The chart below is a way to visualize real GDP change since 2007. The chart uses a stacked column chart to segment the four major components of GDP with a dashed line overlay to show the sum of the four, which is real GDP itself. As the analysis clear shows, personal consumption is key factor in GDP mathematics.
Caveats on the Use of Gross Domestic Product (GDP)
GDP is market value of all final goods and services produced within the USA where money is used in the transaction – and it is expressed as an annualized number. GDP = private consumption + gross investment + government spending + (exports − imports), or GDP = C + I + G + (X – M). GDP counts monetary expenditures. It is designed to count value added so that goods are not counted over and over as they move through the manufacture – wholesale – retail chain.

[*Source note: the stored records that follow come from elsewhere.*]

Definition set_balances (bal avail : Amount) (i : account_info) : account_info :=
  Build_account_info (modified i) (head i) (block_count i) (receive_head i) (receive_count i)
    bal (governance_subchain_head i) (old_rep i) (new_rep i) (open_block i) (entries i)
    (epoch_thawing_updated i) (epoch_secondary_liabilities_updated i) (claim_epoch i)
    (dust i) avail.
Definition set_reps (o n : RepRecord) (i : account_info) : account_info :=
  Build_account_info (modified i) (head i) (block_count i) (receive_head i) (receive_count i)
    (balance i) (governance_subchain_head i) o n (open_block i) (entries i)
    (epoch_thawing_updated i) (epoch_secondary_liabilities_updated i) (claim_epoch i)
    (dust i) (available_balance i).
Definition set_governance_subchain_head (h : BlockHash) (i : account_info) : account_info :=
  Build_account_info (modified i) (head i) (block_count i) (receive_head i) (receive_count i)
    (balance i) h (old_rep i) (new_rep i) (open_block i) (entries i)
    (epoch_thawing_updated i) (epoch_secondary_liabilities_updated i) (claim_epoch i)
    (dust i) (available_balance i).
Definition set_epoch_thawing_updated (e : Z) (i : account_info) : account_info :=
  Build_account_info (modified i) (head i) (block_count i) (receive_head i) (receive_count i)
    (balance i) (governance_subchain_head i) (old_rep i) (new_rep i) (open_block i) (entries i)
    e (epoch_secondary_liabilities_updated i) (claim_epoch i) (dust i) (available_balance i).
Definition set_epoch_secondary_updated (e : Z) (i : account_info) : account_info :=
  Build_account_info (modified i) (head i) (block_count i) (receive_head i) (receive_count i)
    (balance i) (governance_subchain_head i) (old_rep i) (new_rep i) (open_block i) (entries i)
    (epoch_thawing_updated i) e (claim_epoch i) (dust i) (available_balance i).

(** ** Round trips *)

Ltac solve_roundtrip :=
  intros; repeat match goal with
    | H : _ /\ _ |- _ => destruct H
    | v : Liability |- _ => destruct v
    | v : StakedFunds |- _ => destruct v
    | v : ThawingFunds |- _ => destruct v
    | v : VotingPowerFallback |- _ => destruct v
    | v : VotingPowerSnapshot |- _ => destruct v
    end;
  cbn [l_target l_source l_amount l_expiration_epoch l_is_secondary
       sf_target sf_amount sf_liability_hash vf_power vf_total_stake
       locked_proxied unlocked_proxied self_stake] in *; read_back; done.

Lemma Liability_roundtrip l rest :
  Liability_wf l -> Liability_Deserialize (Liability_Serialize l ++ rest) = Some (l, rest).
Proof. rw /Liability_Deserialize /Liability_Serialize /Liability_wf. solve_roundtrip. Qed.

Lemma StakedFunds_roundtrip f rest :
  StakedFunds_wf f -> StakedFunds_Deserialize (StakedFunds_Serialize f ++ rest) = Some (f, rest).
Proof. rw /StakedFunds_Deserialize /StakedFunds_Serialize /StakedFunds_wf. solve_roundtrip. Qed.

Lemma invert_width e : in_width 32 e -> in_width 32 (max_uint32 - e).
Proof. rw /in_width /max_uint32. lia. Qed.

Lemma ThawingFunds_roundtrip f rest :
  ThawingFunds_wf f -> ThawingFunds_Deserialize (ThawingFunds_Serialize f ++ rest) = Some (f, rest).
Proof.
  destruct f as [e t a h]. rw /ThawingFunds_Deserialize /ThawingFunds_Serialize /ThawingFunds_wf.
  cbn [tf_expiration_epoch tf_target tf_amount tf_liability_hash].
  intros (He & Ht & Ha & Hh). pose proof (invert_width _ He) as Hi.
  rw (u32_id (max_uint32 - e)) //. read_back.
  do 3 f_equal. rw u32_id; [|by apply invert_width]. lia.
Qed.

Lemma VotingPowerSnapshot_roundtrip v rest :
  VotingPowerSnapshot_wf v ->
  VotingPowerSnapshot_Deserialize (VotingPowerSnapshot_Serialize v ++ rest) = Some (v, rest).
Proof.
  rw /VotingPowerSnapshot_Deserialize /VotingPowerSnapshot_Serialize /VotingPowerSnapshot_wf.
  solve_roundtrip.
Qed.

Lemma VotingPowerInfo_roundtrip v rest :
  VotingPowerInfo_wf v ->
  VotingPowerInfo_Deserialize (VotingPowerInfo_Serialize v ++ rest) = Some (v, rest).
Proof.
  destruct v as [c n e]. rw /VotingPowerInfo_Deserialize /VotingPowerInfo_Serialize.
  intros (Hc & Hn & He). cbn [vp_current vp_next vp_epoch_modified] in *. rw -!app_assoc VotingPowerSnapshot_roundtrip //.
  cbn [mbind option_bind fst snd]. rw VotingPowerSnapshot_roundtrip //.
  cbn [mbind option_bind fst snd]. by read_back.
Qed.

Lemma VotingPowerFallback_roundtrip f rest :
  in_width 128 (vf_power f) -> in_width 128 (vf_total_stake f) ->
  VotingPowerFallback_Deserialize (VotingPowerFallback_Serialize f ++ rest) = Some (f, rest).
Proof. rw /VotingPowerFallback_Deserialize /VotingPowerFallback_Serialize. solve_roundtrip. Qed.

(** Every record the staking tables hold reads back as what was written,
    whatever follows it in the stream. *)
Lemma staking_records_roundtrip :
  (forall l rest, Liability_wf l ->
     Liability_Deserialize (Liability_Serialize l ++ rest) = Some (l, rest)) /\
  (forall f rest, StakedFunds_wf f ->
     StakedFunds_Deserialize (StakedFunds_Serialize f ++ rest) = Some (f, rest)) /\
  (forall f rest, ThawingFunds_wf f ->
     ThawingFunds_Deserialize (ThawingFunds_Serialize f ++ rest) = Some (f, rest)) /\
  (forall v rest, VotingPowerInfo_wf v ->
     VotingPowerInfo_Deserialize (VotingPowerInfo_Serialize v ++ rest) = Some (v, rest)) /\
  (forall f rest, in_width 128 (vf_power f) -> in_width 128 (vf_total_stake f) ->
     VotingPowerFallback_Deserialize (VotingPowerFallback_Serialize f ++ rest) = Some (f, rest)).
Proof.
  split_and!; auto using Liability_roundtrip, StakedFunds_roundtrip, ThawingFunds_roundtrip,
    VotingPowerInfo_roundtrip, VotingPowerFallback_roundtrip.
Qed.

#[global] Instance ThawingFunds_serial : Serial ThawingFunds := {|
  to_bytes := ThawingFunds_Serialize;
  of_bytes := ThawingFunds_Deserialize;
  serial_wf := ThawingFunds_wf;
  serial_roundtrip := ThawingFunds_roundtrip;
|}.

(** A digest as the value of a duplicate-key table. Its 32 bytes are written
    most significant first, so comparing them is comparing the numbers: a
    digest is a single digit in base 2^256. *)
Definition hash_read (bs : list Z) : option (Z * list Z) :=
  match bs with [] => None | h :: rest => Some (h, rest) end.
#[global] Instance hash_serial : Serial Z := {|
  to_bytes h := [h];
  of_bytes := hash_read;
  serial_wf _ := True;
  serial_roundtrip h rest _ := eq_refl;
|}.

(** ** The order of thawing records

    The comment in thawing_funds.cpp says that, written inverted first, the
    epochs make LMDB keep records by decreasing expiration. [descending] is
    that order. *)
Definition descending (xs : list ThawingFunds) : Prop :=
  StronglySorted (fun x y => tf_expiration_epoch y <= tf_expiration_epoch x) xs.

Lemma write_u32_inj x y :
  in_width 32 x -> in_width 32 y -> write_u32 x = write_u32 y -> x = y.
Proof.
  rw /write_u32. intros Hx Hy Heq%(f_equal le_val). move: Heq.
  rw !le_val_bytes !Z.mod_small //.
Qed.

Lemma write_u256_inj x y :
  in_width 256 x -> in_width 256 y -> write_u256 x = write_u256 y -> x = y.
Proof.
  rw /write_u256. intros Hx Hy Heq%(f_equal be_val). move: Heq.
  rw !be_val_bytes !Z.mod_small //.
Qed.

Lemma app_inj_length {A} (xs xs' ys ys' : list A) :
  length xs = length xs' -> xs ++ ys = xs' ++ ys' -> xs = xs' /\ ys = ys'.
Proof. intros Hl. apply app_inj_1. done. Qed.

(** Two records with the same bytes have the same expiration and target. *)
Lemma ThawingFunds_bytes_key x y :
  in_width 32 (tf_expiration_epoch x) -> in_width 256 (tf_target x) ->
  in_width 32 (tf_expiration_epoch y) -> in_width 256 (tf_target y) ->
  ThawingFunds_Serialize x = ThawingFunds_Serialize y ->
  tf_expiration_epoch x = tf_expiration_epoch y /\ tf_target x = tf_target y.
Proof.
  rw /ThawingFunds_Serialize => Hxe Hxt Hye Hyt.
  rw (u32_id (_ - _)); [|by apply invert_width]. rw (u32_id (_ - _)); [|by apply invert_width].
  intros [He%write_u32_inj [Ht%write_u256_inj _]%app_inj_length]%app_inj_length;
    rw ?length_be_bytes //; try by apply invert_width. lia.
Qed.

(** Liabilities are identified by what is hashed. *)
Definition Liability_key (l : Liability) : AccountAddress * AccountAddress * Z * bool :=
  (l_target l, l_source l, l_expiration_epoch l, l_is_secondary l).

Lemma Liability_Hash_inj `{!Blake2b, !Blake2bCollisionFree _} l l' :
  Liability_wf l -> Liability_wf l' ->
  Liability_Hash l = Liability_Hash l' -> Liability_key l = Liability_key l'.
Proof.
  intros (Ht & Hs & _ & He) (Ht' & Hs' & _ & He').
  rw /Liability_Hash => /blake2b_inj. rw /Liability_Hash_input /Liability_key.
  intros [->%write_u256_inj Hr]%app_inj_length; rw ?length_be_bytes //.
  move: Hr. intros [->%write_u256_inj Hr]%app_inj_length; rw ?length_be_bytes //.
  move: Hr. intros [->%write_u32_inj Hr]%app_inj_length; rw ?length_le_bytes //.
  f_equal. move: Hr. rw /write_bool.
  by destruct (l_is_secondary l), (l_is_secondary l'); intros [=].
Qed.

(** A collision-free function to run the model with: the digest of a byte
    string is its number in an enumeration of the byte strings. *)
Definition encode_blake2b : Blake2b := fun bs => Zpos (encode bs).
Lemma encode_blake2b_inj : Blake2bCollisionFree encode_blake2b.
Proof. intros x y [= Hxy]. by apply (inj encode). Qed.

(** An account with a balance, not represented by anyone. *)
Definition fresh_account (bal : Amount) : account_info :=
  Build_account_info 0 0 0 0 0 bal 0 (Build_RepRecord 0 0) (Build_RepRecord 0 0) 0 [] 0 0 0
    (0 # 1) bal.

The vernacular relating to the different GDP releases:
“Advance” estimates, based on source data that are incomplete or subject to further revision by the source agency, are released near the end of the first month after the end of the quarter; as more detailed and more comprehensive data become available, “second” and “third” estimates are released near the end of the second and third months, respectively. The “latest” estimates reflect the results of both annual and comprehensive revisions.
Consider that GDP includes the costs of suing your neighbor or McDonald’s for hot coffee spilled in your crotch, plastic surgery or cancer treatment, buying a new aircraft carrier for the military, or even the replacement of your house if it burns down – yet little of these activities is real economic growth.
GDP does not include include home costs (other than the new home purchase price even though mortgaged up the kazoo), interest rates, bank charges, or the money spent buying anything used.
It does not measure wealth, disposable income, or employment.
In short, GDP does not measure the change of the economic environment for Joe Sixpack in 1970, and Joe Sixpack’s kid, yet pundits continuously compare GDP across time periods.
Although there always will be some correlation between all economic pulse points, GDP does not measure the economic elements that directly impact the quality of life of its citizens.